Bell Gardens is looking to give the busy commercial strip around Florence and Garfield Avenues a serious remix, clearing the way for denser housing while keeping neighborhood storefronts in the picture. Under a draft Transit-Oriented Communities (TOC) Specific Plan covering about 23 acres, the city’s environmental documents say the area could ultimately support roughly 400 new homes and about 100,000 square feet of commercial space.
The public review draft and related materials are posted on the City of Bell Gardens planning page. The proposal would rezone properties along Florence Avenue, Florence Place and Garfield Avenue, and the package includes a Draft Initial Study / Mitigated Negative Declaration plus a Program of Projects that lays out specific housing opportunity sites and the infrastructure upgrades the city says would be needed to handle new development.
What the plan would allow
As detailed by Urbanize LA, the draft carves the roughly 23 acre area into five districts with different height limits. The Mercado District at the southeast corner would keep an existing supermarket in place while allowing buildings up to 80 feet tall, or about six stories. The Paseo North and South zones at the northeast corner would top out at three stories, or 40 feet, while Florence Place would allow four stories at up to 55 feet. The South Florence district would be held to three stories, or 40 feet.
In the middle, a small El Corazon parcel is mapped as a single story, roughly 22 foot tall mobility hub and public open space. Urbanize LA also reports that Bell Gardens is using Caltrans grant funding to help pay for the planning work, a reminder that state transportation dollars are increasingly tied to land use changes around transit and key corridors.

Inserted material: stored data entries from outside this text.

(* ===== verification/Taxonomy.v ===== *)
(** * The multi-regulator taxonomy

    [src/app/regulatory/taxonomy.py]: the regulators, their profiles, the
    detection of regulator and document type from a document's first page,
    and the policy namespace of an entity type. *)
From S2P Require Import Prelude PyStr PyFloat Json PyRe Facts.

Open Scope string_scope.

Inductive Regulator := SEBI | RBI | IRDAI | PFRDA.

#[export] Instance Regulator_eq_dec : EqDecision Regulator.
Proof. solve_decision. Defined.

Definition regulator_value (r : Regulator) : string :=
  match r with SEBI => "sebi" | RBI => "rbi" | IRDAI => "irdai" | PFRDA => "pfrda" end.

Inductive DocumentType :=
| CIRCULAR | MASTER_CIRCULAR | NOTIFICATION | GAZETTE_NOTIFICATION | MASTER_DIRECTION
| GUIDELINE | REGULATION | DIRECTION | FAQ.

#[export] Instance DocumentType_eq_dec : EqDecision DocumentType.
Proof. solve_decision. Defined.

Definition document_type_value (d : DocumentType) : string :=
  match d with
  | CIRCULAR => "circular" | MASTER_CIRCULAR => "master_circular" | NOTIFICATION => "notification"
  | GAZETTE_NOTIFICATION => "gazette_notification" | MASTER_DIRECTION => "master_direction"
  | GUIDELINE => "guideline" | REGULATION => "regulation" | DIRECTION => "direction" | FAQ => "faq"
  end.

Record RegulatorProfile := Profile
  { pf_regulator : Regulator
  ; pf_display_name : string
  ; document_types : list DocumentType
  ; entity_types : list string
  ; domains : list string
  ; default_domain : string
  ; document_number_patterns : list string   (* re.IGNORECASE *)
  ; source_tag_patterns : list string        (* re.IGNORECASE *)
  ; agent_persona_hint : string }.

Definition opa_namespace (p : RegulatorProfile) : string := regulator_value (pf_regulator p).

Definition _SEBI_DOC_NUMBER : string :=
  "SEBI/[A-Z\-]+(?:/[A-Z\-]+)*/\d{4}(?:[-/]\d{2,4})?/\d+".
Definition _RBI_DOC_NUMBER : string :=
  "RBI/\d{4}-\d{2}/\d+" +:+
  "|DOR\.[A-Z.]+\.\w*No\.\s*\d+/\d{2}\.\d{2}\.\d{3}/\d{4}-\d{2}".
Definition _IRDAI_DOC_NUMBER : string := "IRDAI?/[A-Z]+/(?:CIR|GDL|REG|NTF)/\d+/\d{4}".
Definition _PFRDA_DOC_NUMBER : string := "PFRDA/\d{4}/\d+/[A-Z\-]+/\d+".

Definition sebi_profile : RegulatorProfile :=
  {| pf_regulator := SEBI;
     pf_display_name := "Securities and Exchange Board of India";
     document_types := [CIRCULAR; MASTER_CIRCULAR; GUIDELINE; REGULATION];
     entity_types :=
       ["Stockbroker"; "InvestmentAdviser"; "PortfolioManager"; "DepositoryParticipant";
        "AssetManagementCompany"; "MutualFund"; "ResearchAnalyst"];
     domains := ["broking"; "amc"; "depository"; "portfolio_management"; "research"];
     default_domain := "broking";
     document_number_patterns := [_SEBI_DOC_NUMBER];
     source_tag_patterns := ["\bSEBI\b"; "securities and exchange board of india"];
     agent_persona_hint :=
       "This clause is from a SEBI (securities markets) circular. Typical entities are "
       +:+ "stockbrokers, AMCs, depository participants, and portfolio managers; typical "
       +:+ "obligations involve margin, client fund segregation, disclosure, and reporting "
       +:+ "timelines." |}.

Definition rbi_profile : RegulatorProfile :=
  {| pf_regulator := RBI;
     pf_display_name := "Reserve Bank of India";
     document_types := [MASTER_DIRECTION; CIRCULAR; NOTIFICATION; GUIDELINE];
     entity_types :=
       ["ScheduledCommercialBank"; "NBFC"; "PaymentBank"; "SmallFinanceBank";
        "CooperativeBank"; "PrimaryDealer"; "PaymentSystemOperator"];
     domains := ["banking"; "nbfc"; "lending"; "payments"; "cooperative_banking"];
     default_domain := "banking";
     document_number_patterns := [_RBI_DOC_NUMBER];
     source_tag_patterns := ["\bRBI\b"; "reserve bank of india"];
     agent_persona_hint :=
       "This clause is from an RBI (banking/NBFC) Master Direction, circular, or "
       +:+ "notification. Typical entities are scheduled commercial banks, NBFCs, and "
       +:+ "payment system operators; typical obligations involve capital adequacy, "
       +:+ "provisioning, exposure limits, and KYC/AML timelines." |}.

Definition irdai_profile : RegulatorProfile :=
  {| pf_regulator := IRDAI;
     pf_display_name := "Insurance Regulatory and Development Authority of India";
     document_types := [REGULATION; CIRCULAR; GUIDELINE; NOTIFICATION];
     entity_types :=
       ["LifeInsurer"; "GeneralInsurer"; "HealthInsurer"; "Reinsurer";
        "InsuranceIntermediary"; "TPA"; "InsuranceBroker"];
     domains := ["underwriting"; "distribution"; "claims"; "solvency"; "reinsurance"];
     default_domain := "underwriting";
     document_number_patterns := [_IRDAI_DOC_NUMBER];
     source_tag_patterns := ["\bIRDAI?\b"; "insurance regulatory and development authority"];
     agent_persona_hint :=
       "This clause is from an IRDAI (insurance) regulation, circular, or guideline. "
       +:+ "Typical entities are life/general/health insurers, TPAs, and insurance "
       +:+ "intermediaries; typical obligations involve solvency margin, underwriting "
       +:+ "limits, claim settlement timelines, and commission caps." |}.

Definition pfrda_profile : RegulatorProfile :=
  {| pf_regulator := PFRDA;
     pf_display_name := "Pension Fund Regulatory and Development Authority";
     document_types := [CIRCULAR; GUIDELINE; REGULATION; MASTER_DIRECTION];
     entity_types :=
       ["PensionFundManager"; "PointOfPresence"; "CentralRecordkeepingAgency"; "NPSTrust";
        "Custodian"];
     domains := ["pension"];
     default_domain := "pension";
     document_number_patterns := [_PFRDA_DOC_NUMBER];
     source_tag_patterns := ["\bPFRDA\b"; "pension fund regulatory and development authority"];
     agent_persona_hint :=
       "This clause is from a PFRDA (pension) circular or regulation governing the "
       +:+ "National Pension System. Typical entities are pension fund managers, points of "
       +:+ "presence, and the central recordkeeping agency; typical obligations involve "
       +:+ "investment exposure limits, fund switching rules, and subscriber disclosure "
       +:+ "requirements." |}.

Definition REGULATOR_PROFILES : list RegulatorProfile :=
  [sebi_profile; rbi_profile; irdai_profile; pfrda_profile].

Definition profile_of (r : Regulator) : RegulatorProfile :=
  match r with
  | SEBI => sebi_profile | RBI => rbi_profile | IRDAI => irdai_profile | PFRDA => pfrda_profile
  end.

(** [doc_type.value.replace("_", " ") in lowered] *)
Definition names_type (lowered : string) (d : DocumentType) : bool :=
  contains (replace_char "_" " " (document_type_value d)) lowered.

Definition _match_document (profile : RegulatorProfile) (head_text : string)
  : DocumentType * option string :=
  let lowered := lower head_text in
  match find (names_type lowered) (document_types profile) with
  | Some doc_type => (doc_type, None)
  | None => (nth 0 (document_types profile) CIRCULAR, None)
  end.

(** The first pattern of the list found in the text. *)
Fixpoint search_any (patterns : list string) (text : string) : option string :=
  match patterns with
  | [] => None
  | p :: ps =>
      match re_search (re_compile true p) text with
      | Some m => Some m
      | None => search_any ps text
      end
  end.

(** The first profile for which [f] finds something. *)
Fixpoint first_profile {A} (f : RegulatorProfile → option A) (ps : list RegulatorProfile)
  : option (RegulatorProfile * A) :=
  match ps with
  | [] => None
  | p :: ps' => match f p with Some a => Some (p, a) | None => first_profile f ps' end
  end.

Definition detect_regulator_and_document (head_text : string) (source_tag : option string)
  : Regulator * DocumentType * option string :=
  let by_tag :=
    if truthy source_tag
    then find (λ p, String.eqb (lower (regulator_value (pf_regulator p)))
                      (lower (strip (str_or source_tag "")))) REGULATOR_PROFILES
    else None in
  match by_tag with
  | Some profile =>
      let (doc_type, doc_number) := _match_document profile head_text in
      (pf_regulator profile, doc_type, doc_number)
  | None =>
      match first_profile (λ p, search_any (document_number_patterns p) head_text)
              REGULATOR_PROFILES with
      | Some (profile, m) =>
          (pf_regulator profile, (_match_document profile head_text).1, Some (strip m))
      | None =>
          match first_profile (λ p, search_any (source_tag_patterns p) head_text)
                  REGULATOR_PROFILES with
          | Some (profile, _) =>
              let (doc_type, doc_number) := _match_document profile head_text in
              (pf_regulator profile, doc_type, doc_number)
          | None => (SEBI, CIRCULAR, None)
          end
      end
  end.

Definition entity_domain_hints : list (string * string) :=
  [ ("Stockbroker", "broking"); ("DepositoryParticipant", "depository");
    ("AssetManagementCompany", "amc"); ("MutualFund", "amc");
    ("PortfolioManager", "portfolio_management"); ("ResearchAnalyst", "research");
    ("ScheduledCommercialBank", "banking"); ("CooperativeBank", "cooperative_banking");
    ("SmallFinanceBank", "banking"); ("PaymentBank", "payments"); ("NBFC", "nbfc");
    ("PaymentSystemOperator", "payments"); ("PrimaryDealer", "banking");
    ("LifeInsurer", "underwriting"); ("GeneralInsurer", "underwriting");
    ("HealthInsurer", "underwriting"); ("Reinsurer", "reinsurance");
    ("InsuranceIntermediary", "distribution"); ("InsuranceBroker", "distribution");
    ("TPA", "claims"); ("PensionFundManager", "pension"); ("PointOfPresence", "pension");
    ("CentralRecordkeepingAgency", "pension"); ("NPSTrust", "pension"); ("Custodian", "pension") ].

Definition resolve_domain (regulator : Regulator) (entity_type : option string) : string :=
  let profile := profile_of regulator in
  if negb (truthy entity_type) then default_domain profile
  else
    match obj_get (str_or entity_type "") entity_domain_hints with
    | Some domain =>
        if negb (String.eqb domain "") && str_in domain (domains profile) then domain
        else default_domain profile
    | None => default_domain profile
    end.

(** Every pattern of the two taxonomies is in the fragment that is modelled. *)
Example patterns_supported :
  forallb re_supported
    (flat_map (λ p, document_number_patterns p ++ source_tag_patterns p)%list REGULATOR_PROFILES
     ++ flat_map (λ kv, regex_patterns kv.2) _CANONICAL_FACTS)%list = true.
Proof. vm_compute. reflexivity. Qed.

Example detect_rbi :
  detect_regulator_and_document
    "RBI Master Direction DOR.CRE.REC.No.45/03.10.001/2024-25 April 1, 2024" None
  = (RBI, MASTER_DIRECTION, Some "DOR.CRE.REC.No.45/03.10.001/2024-25").
Proof. vm_compute. reflexivity. Qed.

(** * Properties of the regulator taxonomy *)

(** The namespace domain of a compiled policy always belongs to its
    regulator: whatever the entity type, [resolve_domain] returns one of the
    regulator's own domains. *)
Theorem resolve_domain_closed r e : str_in (resolve_domain r e) (domains (profile_of r)) = true.
Proof.
  unfold resolve_domain. cbv zeta.
  assert (str_in (default_domain (profile_of r)) (domains (profile_of r)) = true) as Hd by by destruct r.
  case_match; [done|]. destruct (obj_get _ _) as [d|]; [|done].
  destruct (negb (String.eqb d "") && str_in d (domains (profile_of r))) eqn:E; [|done].
  by apply andb_prop in E as [_ E].
Qed.

(** Every entity type of a regulator's taxonomy has a domain hint in that
    regulator's domains, except the investment adviser. *)
Example entity_hints :
  map (λ r, List.filter (λ e, match obj_get e entity_domain_hints with
                              | Some d => negb (str_in d (domains (profile_of r))) | None => true end)
              (entity_types (profile_of r))) [SEBI; RBI; IRDAI; PFRDA]
  = [["InvestmentAdviser"]; []; []; []].
Proof. vm_compute. reflexivity. Qed.

(** ** Document types *)
Lemma contains_app a b s : contains (a +:+ b) s = true → contains b s = true.
Proof.
  revert a. induction s as [|c s IH]; intros a; cbn [contains].
  - destruct a as [|x a]; [done|]. by cbn.
  - destruct a as [|x a]; [done|]. intros H. apply orb_true_iff. right.
    apply orb_true_iff in H as [H|H]; [|by eapply IH].
    cbn in H. destruct (Ascii.ascii_dec x c); [|done]. apply (IH a).
    destruct s; cbn [contains]; by rewrite H.
Qed.

(** A SEBI document is never classified as a master circular: the type
    [circular] is tested first, and every text that names a master circular
    also contains the word circular. *)
Theorem sebi_master_circular_unreachable head_text :
  (_match_document sebi_profile head_text).1 ≠ MASTER_CIRCULAR.
Proof.
  unfold _match_document. cbv zeta. cbn [document_types sebi_profile find nth].
  destruct (names_type (lower head_text) CIRCULAR) eqn:Ec; [done|].
  destruct (names_type (lower head_text) MASTER_CIRCULAR) eqn:Em.
  - exfalso. unfold names_type in *. change (replace_char "_" " " (document_type_value MASTER_CIRCULAR))
      with ("master " +:+ "circular") in Em. apply contains_app in Em.
    change (replace_char "_" " " (document_type_value CIRCULAR)) with "circular" in Ec. congruence.
  - destruct (names_type _ GUIDELINE); [done|]. by destruct (names_type _ REGULATION).
Qed.

(** An ingestion tag that names a regulator decides the regulator whatever
    the text of the document says, and then no document number is reported. *)
Theorem source_tag_decides r head_text tag :
  lower (strip tag) = regulator_value r →
  (detect_regulator_and_document head_text (Some tag)).1.1 = r
  ∧ (detect_regulator_and_document head_text (Some tag)).2 = None.
Proof.
  intros H. unfold detect_regulator_and_document. cbv zeta.
  assert (String.eqb tag "" = false) as Ht.
  { apply String.eqb_neq. intros ->. by destruct r. }
  cbn [truthy str_or]. rewrite Ht H. cbn [negb].
  assert (∀ p, (_match_document p head_text).2 = None) as Hn.
  { intros p. unfold _match_document. cbv zeta. by case_match. }
  assert (find (λ p, String.eqb (lower (regulator_value (pf_regulator p))) (regulator_value r))
    REGULATOR_PROFILES = Some (profile_of r)) as -> by by destruct r.
  specialize (Hn (profile_of r)). destruct (_match_document (profile_of r) head_text) as [d n].
  cbn in Hn |- *. subst n. by destruct r.
Qed.

Lemma source_tag_witness :
  (detect_regulator_and_document "SEBI/HO/MIRSD/2024/100" (Some " RBI ")).1.1 = RBI
  ∧ (detect_regulator_and_document "SEBI/HO/MIRSD/2024/100" (Some " RBI ")).2 = None.
Proof. apply source_tag_decides. vm_compute. reflexivity. Defined.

The city is framing the TOC push as a streets and access makeover as much as a zoning rewrite. The draft describes a goal to “transform the area around the intersection of Garfield Avenue and Florence Avenue into a vibrant, pedestrian friendly community,” with wider sidewalks, fewer driveways cutting across walkways and steps to tamp down truck traffic. The public review files on the City of Bell Gardens site include design objectives, community engagement materials and the environmental checklist that backs the plan.
Housing capacity and retail
According to Urbanize LA, the draft environmental study finds that the new rules could yield roughly 400 homes, in a mix that could include townhomes, apartments, small lot houses, live work spaces and micro units. Retail and other commercial uses are slated to stick around, and Urbanize LA notes the plan keeps the commercial footprint at about 100,000 square feet while explicitly preserving the supermarket in the Mercado District.
Funding and regional context
State planning grants are helping fuel a wave of TOC studies and corridor specific plans across California. Caltrans’ public list of 2024–25 Sustainable Transportation Planning grant awards shows multiple Los Angeles area cities landing money for station area planning and similar efforts. Those statewide grant programs are the kind of funding source local governments have tapped to cover the technical work required to overhaul zoning around transit and major routes.
What happens next
The city is taking public comments on the draft TOC Specific Plan through March 9, 2026 at 6:00 p.m., and says it will use community feedback to refine the proposal, according to the City of Bell Gardens. Staff will then assemble the comments and bring the plan, along with responses to environmental questions, to the Planning Commission and City Council for formal hearings and potential adoption later in the year.
If the council ultimately signs off on the specific plan, the new zoning would simply set the ground rules for what can be built. Any actual housing or mixed use projects would still need developers to submit detailed plans and run through a separate round of project approvals and permits before any shovels hit the dirt.